Description of the task:
Report each line of the data that includes the word "PVersioned".

Supplied material:
********

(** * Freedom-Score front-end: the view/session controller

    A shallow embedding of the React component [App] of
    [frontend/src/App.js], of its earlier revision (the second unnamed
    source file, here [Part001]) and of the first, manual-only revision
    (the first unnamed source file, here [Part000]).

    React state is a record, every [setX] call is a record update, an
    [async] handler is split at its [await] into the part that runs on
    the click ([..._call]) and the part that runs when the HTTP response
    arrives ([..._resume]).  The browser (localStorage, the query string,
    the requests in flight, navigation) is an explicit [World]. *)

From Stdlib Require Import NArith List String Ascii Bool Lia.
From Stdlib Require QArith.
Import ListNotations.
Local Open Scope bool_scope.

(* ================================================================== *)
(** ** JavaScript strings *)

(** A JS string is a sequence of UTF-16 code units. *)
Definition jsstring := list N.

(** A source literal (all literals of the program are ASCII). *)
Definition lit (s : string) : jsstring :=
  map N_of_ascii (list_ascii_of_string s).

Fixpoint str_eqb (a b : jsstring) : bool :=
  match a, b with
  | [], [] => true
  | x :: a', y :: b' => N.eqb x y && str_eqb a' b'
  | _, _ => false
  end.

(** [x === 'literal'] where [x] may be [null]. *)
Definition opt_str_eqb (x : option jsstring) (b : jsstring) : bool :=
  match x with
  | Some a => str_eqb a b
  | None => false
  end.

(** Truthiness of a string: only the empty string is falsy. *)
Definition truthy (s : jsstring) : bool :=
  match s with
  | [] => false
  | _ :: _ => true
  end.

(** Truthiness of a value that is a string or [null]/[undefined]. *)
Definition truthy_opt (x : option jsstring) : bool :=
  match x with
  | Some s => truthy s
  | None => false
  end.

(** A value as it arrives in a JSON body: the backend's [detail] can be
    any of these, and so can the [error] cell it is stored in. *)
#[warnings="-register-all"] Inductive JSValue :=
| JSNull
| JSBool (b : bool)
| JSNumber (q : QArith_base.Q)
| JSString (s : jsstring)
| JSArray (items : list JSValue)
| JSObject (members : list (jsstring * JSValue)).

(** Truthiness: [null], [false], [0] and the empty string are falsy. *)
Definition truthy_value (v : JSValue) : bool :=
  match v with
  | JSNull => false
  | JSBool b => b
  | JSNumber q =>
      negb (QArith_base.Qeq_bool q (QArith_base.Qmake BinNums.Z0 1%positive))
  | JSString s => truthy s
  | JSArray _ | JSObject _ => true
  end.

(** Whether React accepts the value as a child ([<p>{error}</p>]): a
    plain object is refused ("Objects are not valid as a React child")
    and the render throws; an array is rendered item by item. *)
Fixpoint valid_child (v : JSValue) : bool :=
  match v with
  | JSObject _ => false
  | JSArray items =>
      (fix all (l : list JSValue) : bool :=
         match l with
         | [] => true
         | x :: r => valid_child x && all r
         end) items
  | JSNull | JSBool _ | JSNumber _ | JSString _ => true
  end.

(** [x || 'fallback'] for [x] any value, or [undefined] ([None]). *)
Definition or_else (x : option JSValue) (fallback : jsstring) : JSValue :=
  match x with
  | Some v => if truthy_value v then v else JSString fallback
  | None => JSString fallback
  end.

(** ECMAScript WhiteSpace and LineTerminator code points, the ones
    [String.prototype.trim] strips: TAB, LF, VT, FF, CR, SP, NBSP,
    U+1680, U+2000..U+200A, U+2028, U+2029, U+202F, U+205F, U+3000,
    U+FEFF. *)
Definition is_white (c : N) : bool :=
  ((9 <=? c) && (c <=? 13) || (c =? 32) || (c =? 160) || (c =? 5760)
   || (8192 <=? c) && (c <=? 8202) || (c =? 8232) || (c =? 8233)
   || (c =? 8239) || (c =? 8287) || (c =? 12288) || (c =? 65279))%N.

********

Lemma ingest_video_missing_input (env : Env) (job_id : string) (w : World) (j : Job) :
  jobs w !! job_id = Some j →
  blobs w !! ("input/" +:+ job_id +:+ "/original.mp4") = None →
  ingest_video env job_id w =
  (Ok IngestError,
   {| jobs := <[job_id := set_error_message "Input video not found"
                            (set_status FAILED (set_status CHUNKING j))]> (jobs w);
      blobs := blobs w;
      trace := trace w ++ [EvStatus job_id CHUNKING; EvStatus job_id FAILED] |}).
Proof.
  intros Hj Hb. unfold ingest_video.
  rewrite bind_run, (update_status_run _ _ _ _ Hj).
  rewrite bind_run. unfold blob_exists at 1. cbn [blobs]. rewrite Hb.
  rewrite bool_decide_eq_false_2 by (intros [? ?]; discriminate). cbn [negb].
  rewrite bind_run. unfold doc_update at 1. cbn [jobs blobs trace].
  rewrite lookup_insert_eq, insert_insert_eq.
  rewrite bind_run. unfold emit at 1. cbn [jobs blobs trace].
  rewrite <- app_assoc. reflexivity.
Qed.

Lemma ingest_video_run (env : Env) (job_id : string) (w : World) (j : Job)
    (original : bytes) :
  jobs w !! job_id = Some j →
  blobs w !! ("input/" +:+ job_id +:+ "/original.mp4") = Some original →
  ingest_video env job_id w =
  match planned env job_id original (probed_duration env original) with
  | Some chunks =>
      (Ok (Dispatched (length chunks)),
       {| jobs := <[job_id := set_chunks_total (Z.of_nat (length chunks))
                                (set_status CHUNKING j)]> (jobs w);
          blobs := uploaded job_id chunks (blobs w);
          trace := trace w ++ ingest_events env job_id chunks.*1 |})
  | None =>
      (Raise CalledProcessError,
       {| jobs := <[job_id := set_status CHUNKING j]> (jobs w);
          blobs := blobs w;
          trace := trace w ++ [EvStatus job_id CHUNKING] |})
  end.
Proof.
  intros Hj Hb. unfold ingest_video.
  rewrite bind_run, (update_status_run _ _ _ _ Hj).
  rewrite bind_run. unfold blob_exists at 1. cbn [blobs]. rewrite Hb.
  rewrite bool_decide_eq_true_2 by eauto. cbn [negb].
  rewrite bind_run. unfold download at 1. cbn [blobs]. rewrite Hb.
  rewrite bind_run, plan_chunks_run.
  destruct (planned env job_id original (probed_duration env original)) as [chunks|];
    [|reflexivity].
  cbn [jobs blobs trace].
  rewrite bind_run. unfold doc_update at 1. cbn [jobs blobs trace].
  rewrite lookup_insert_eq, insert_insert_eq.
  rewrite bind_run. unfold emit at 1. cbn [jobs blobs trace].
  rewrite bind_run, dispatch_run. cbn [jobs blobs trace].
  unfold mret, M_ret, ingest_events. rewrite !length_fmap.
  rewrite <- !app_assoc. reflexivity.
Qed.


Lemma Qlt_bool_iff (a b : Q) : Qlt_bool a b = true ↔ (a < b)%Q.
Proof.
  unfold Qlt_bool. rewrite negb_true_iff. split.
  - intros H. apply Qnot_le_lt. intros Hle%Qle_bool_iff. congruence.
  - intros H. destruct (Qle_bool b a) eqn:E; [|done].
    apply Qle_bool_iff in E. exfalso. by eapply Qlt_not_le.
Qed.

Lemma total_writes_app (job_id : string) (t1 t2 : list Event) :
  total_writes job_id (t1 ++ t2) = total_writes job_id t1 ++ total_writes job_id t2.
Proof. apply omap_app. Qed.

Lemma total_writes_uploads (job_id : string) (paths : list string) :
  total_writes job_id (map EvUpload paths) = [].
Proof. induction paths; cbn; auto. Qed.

********

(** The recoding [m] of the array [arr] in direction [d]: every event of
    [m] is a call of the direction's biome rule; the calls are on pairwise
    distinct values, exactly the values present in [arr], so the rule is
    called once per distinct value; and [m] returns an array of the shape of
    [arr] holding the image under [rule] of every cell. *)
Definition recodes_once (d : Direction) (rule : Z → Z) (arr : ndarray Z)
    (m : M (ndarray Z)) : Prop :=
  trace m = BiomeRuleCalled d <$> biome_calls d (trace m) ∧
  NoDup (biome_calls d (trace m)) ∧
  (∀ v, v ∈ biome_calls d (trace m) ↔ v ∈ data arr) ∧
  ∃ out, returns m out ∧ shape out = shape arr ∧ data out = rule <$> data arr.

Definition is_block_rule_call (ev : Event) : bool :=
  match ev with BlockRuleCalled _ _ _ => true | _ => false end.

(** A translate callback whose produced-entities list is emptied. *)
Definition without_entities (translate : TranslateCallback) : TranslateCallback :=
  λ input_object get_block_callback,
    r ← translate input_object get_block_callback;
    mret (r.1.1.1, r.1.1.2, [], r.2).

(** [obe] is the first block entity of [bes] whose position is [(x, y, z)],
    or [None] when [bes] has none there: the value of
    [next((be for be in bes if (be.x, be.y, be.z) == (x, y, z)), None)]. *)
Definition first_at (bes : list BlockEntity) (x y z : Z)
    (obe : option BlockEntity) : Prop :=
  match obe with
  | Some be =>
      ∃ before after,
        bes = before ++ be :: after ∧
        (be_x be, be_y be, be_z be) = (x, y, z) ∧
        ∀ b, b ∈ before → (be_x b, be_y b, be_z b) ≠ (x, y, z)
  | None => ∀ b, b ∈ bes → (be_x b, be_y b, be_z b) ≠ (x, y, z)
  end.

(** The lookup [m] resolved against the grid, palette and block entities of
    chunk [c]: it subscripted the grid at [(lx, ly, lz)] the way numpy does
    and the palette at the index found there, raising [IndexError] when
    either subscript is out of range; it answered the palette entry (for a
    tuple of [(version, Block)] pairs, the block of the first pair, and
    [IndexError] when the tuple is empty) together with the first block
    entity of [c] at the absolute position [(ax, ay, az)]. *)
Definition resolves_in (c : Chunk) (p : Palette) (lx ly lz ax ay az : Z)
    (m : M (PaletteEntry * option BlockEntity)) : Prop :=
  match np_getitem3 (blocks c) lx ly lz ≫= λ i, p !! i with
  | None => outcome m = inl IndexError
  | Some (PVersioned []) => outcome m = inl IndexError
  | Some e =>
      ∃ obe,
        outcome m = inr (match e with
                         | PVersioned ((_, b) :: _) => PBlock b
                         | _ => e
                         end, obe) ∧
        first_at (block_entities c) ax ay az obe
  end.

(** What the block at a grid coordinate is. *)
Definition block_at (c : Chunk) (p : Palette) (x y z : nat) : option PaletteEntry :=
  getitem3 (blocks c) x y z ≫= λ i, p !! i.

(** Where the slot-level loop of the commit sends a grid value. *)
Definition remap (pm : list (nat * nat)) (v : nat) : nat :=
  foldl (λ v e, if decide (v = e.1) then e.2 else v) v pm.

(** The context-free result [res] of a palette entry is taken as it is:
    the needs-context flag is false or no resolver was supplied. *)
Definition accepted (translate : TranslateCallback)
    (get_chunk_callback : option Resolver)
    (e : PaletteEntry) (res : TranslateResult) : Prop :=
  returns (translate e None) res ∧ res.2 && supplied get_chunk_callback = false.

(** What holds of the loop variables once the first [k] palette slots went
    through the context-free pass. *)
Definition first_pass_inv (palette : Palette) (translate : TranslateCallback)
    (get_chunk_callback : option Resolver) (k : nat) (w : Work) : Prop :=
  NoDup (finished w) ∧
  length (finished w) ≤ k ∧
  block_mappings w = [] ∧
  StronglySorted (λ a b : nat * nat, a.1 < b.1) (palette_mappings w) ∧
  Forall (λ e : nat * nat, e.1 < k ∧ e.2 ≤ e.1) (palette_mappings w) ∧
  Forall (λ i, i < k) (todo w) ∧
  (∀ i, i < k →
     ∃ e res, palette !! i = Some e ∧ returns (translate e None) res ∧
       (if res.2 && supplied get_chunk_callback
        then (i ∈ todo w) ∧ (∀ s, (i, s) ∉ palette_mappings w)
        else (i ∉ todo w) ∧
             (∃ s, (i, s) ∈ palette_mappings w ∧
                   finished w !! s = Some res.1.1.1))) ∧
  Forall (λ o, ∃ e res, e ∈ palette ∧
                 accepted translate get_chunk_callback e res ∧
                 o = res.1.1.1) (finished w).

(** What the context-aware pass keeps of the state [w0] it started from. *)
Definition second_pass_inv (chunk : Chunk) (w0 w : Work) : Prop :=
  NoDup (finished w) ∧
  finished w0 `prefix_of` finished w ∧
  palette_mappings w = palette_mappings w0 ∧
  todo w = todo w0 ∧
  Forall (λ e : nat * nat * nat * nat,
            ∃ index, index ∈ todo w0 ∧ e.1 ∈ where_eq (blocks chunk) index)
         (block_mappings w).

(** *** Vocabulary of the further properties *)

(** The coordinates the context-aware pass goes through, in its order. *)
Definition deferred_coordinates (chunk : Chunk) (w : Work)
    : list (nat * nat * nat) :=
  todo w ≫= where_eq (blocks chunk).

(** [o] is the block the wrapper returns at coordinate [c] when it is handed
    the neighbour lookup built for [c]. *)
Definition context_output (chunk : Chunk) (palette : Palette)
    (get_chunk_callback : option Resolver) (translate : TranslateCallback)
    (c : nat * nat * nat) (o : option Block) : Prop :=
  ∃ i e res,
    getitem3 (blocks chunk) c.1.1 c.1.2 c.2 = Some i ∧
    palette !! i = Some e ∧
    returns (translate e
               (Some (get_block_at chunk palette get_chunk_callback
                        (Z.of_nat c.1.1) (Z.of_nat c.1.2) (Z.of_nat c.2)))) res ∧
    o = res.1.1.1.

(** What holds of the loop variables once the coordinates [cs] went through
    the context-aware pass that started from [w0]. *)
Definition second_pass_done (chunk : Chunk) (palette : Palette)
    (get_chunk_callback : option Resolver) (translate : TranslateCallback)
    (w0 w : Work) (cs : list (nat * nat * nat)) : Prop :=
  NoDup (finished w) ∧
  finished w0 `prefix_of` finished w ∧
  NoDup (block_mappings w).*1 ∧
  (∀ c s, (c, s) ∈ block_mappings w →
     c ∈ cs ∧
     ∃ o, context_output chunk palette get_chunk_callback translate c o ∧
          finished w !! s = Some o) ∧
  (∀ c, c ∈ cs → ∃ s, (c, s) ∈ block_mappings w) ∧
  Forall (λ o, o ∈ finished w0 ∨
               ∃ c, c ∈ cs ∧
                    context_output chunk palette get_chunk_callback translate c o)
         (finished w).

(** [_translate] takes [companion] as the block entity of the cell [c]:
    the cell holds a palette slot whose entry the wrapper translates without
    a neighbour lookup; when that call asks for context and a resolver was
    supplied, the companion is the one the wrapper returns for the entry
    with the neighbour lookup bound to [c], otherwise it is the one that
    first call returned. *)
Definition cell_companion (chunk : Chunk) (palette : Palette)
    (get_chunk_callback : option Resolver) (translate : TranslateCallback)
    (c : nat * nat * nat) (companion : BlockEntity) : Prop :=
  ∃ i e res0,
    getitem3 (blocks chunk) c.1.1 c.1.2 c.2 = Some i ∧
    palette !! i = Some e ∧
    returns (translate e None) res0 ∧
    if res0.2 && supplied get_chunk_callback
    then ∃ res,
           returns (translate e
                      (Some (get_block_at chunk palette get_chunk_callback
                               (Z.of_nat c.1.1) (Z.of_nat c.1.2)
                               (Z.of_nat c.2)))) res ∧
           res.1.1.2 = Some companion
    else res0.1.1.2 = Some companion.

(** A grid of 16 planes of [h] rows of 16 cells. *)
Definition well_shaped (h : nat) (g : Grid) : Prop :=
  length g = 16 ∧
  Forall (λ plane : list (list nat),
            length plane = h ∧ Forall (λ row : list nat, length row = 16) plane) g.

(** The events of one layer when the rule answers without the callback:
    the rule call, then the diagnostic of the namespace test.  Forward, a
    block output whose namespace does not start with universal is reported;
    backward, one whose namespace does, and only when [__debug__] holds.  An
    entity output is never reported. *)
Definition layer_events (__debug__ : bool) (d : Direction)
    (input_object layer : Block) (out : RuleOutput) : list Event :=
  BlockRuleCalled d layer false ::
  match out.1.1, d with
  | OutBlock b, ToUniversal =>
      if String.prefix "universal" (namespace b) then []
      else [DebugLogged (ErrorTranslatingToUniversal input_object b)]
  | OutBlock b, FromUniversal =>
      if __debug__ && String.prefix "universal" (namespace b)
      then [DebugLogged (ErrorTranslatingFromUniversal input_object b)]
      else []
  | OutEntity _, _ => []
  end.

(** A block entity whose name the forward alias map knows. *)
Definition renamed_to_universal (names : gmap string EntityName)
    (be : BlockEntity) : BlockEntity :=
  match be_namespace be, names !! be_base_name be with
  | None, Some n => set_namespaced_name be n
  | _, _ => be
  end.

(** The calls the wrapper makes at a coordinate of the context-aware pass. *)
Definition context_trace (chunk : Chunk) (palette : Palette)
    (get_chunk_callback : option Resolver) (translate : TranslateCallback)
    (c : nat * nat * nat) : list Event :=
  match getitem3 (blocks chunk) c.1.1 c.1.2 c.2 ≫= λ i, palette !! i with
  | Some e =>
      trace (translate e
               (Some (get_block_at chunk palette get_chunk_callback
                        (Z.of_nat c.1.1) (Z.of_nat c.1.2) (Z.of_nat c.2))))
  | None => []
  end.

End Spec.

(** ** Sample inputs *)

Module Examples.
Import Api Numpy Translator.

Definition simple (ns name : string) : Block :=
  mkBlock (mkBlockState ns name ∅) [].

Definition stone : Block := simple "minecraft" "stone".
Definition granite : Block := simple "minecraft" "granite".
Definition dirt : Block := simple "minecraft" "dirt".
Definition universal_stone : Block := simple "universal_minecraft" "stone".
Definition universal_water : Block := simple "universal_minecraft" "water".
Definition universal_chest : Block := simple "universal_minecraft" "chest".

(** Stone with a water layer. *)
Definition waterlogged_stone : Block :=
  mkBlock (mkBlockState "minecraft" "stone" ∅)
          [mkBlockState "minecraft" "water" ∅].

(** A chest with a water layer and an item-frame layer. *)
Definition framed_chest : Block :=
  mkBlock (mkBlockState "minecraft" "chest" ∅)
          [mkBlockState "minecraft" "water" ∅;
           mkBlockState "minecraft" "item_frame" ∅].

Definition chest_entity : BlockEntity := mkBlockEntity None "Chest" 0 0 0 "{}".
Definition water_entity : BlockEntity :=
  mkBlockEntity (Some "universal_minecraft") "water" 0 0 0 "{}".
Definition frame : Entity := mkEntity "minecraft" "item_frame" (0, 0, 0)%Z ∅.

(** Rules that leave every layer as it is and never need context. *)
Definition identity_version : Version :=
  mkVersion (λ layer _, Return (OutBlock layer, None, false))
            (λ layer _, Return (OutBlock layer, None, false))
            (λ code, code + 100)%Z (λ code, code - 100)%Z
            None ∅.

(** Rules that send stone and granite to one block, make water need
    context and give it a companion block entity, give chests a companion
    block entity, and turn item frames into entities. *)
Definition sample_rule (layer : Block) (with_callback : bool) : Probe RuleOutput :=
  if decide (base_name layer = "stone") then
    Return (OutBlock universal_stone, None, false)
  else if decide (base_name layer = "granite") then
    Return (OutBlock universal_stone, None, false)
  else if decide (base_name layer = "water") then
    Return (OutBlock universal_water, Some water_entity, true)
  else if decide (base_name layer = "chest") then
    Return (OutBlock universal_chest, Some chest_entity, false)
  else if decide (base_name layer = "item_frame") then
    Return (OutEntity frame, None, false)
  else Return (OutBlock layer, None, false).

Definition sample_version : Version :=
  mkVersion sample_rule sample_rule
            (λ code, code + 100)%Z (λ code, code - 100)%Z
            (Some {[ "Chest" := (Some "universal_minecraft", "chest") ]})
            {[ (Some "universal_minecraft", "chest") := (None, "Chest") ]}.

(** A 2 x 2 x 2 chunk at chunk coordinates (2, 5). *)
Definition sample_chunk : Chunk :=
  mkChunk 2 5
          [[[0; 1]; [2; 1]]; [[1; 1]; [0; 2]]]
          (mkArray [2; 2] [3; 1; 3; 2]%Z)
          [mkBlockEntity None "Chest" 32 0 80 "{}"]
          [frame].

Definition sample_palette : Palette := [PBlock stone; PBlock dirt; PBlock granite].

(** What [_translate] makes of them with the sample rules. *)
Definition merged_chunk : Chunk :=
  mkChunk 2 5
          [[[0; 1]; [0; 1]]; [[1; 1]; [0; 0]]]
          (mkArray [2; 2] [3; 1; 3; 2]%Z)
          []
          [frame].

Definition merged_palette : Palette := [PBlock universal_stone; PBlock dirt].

********

Exercise result:
  | Some (PVersioned []) => outcome m = inl IndexError
                         | PVersioned ((_, b) :: _) => PBlock b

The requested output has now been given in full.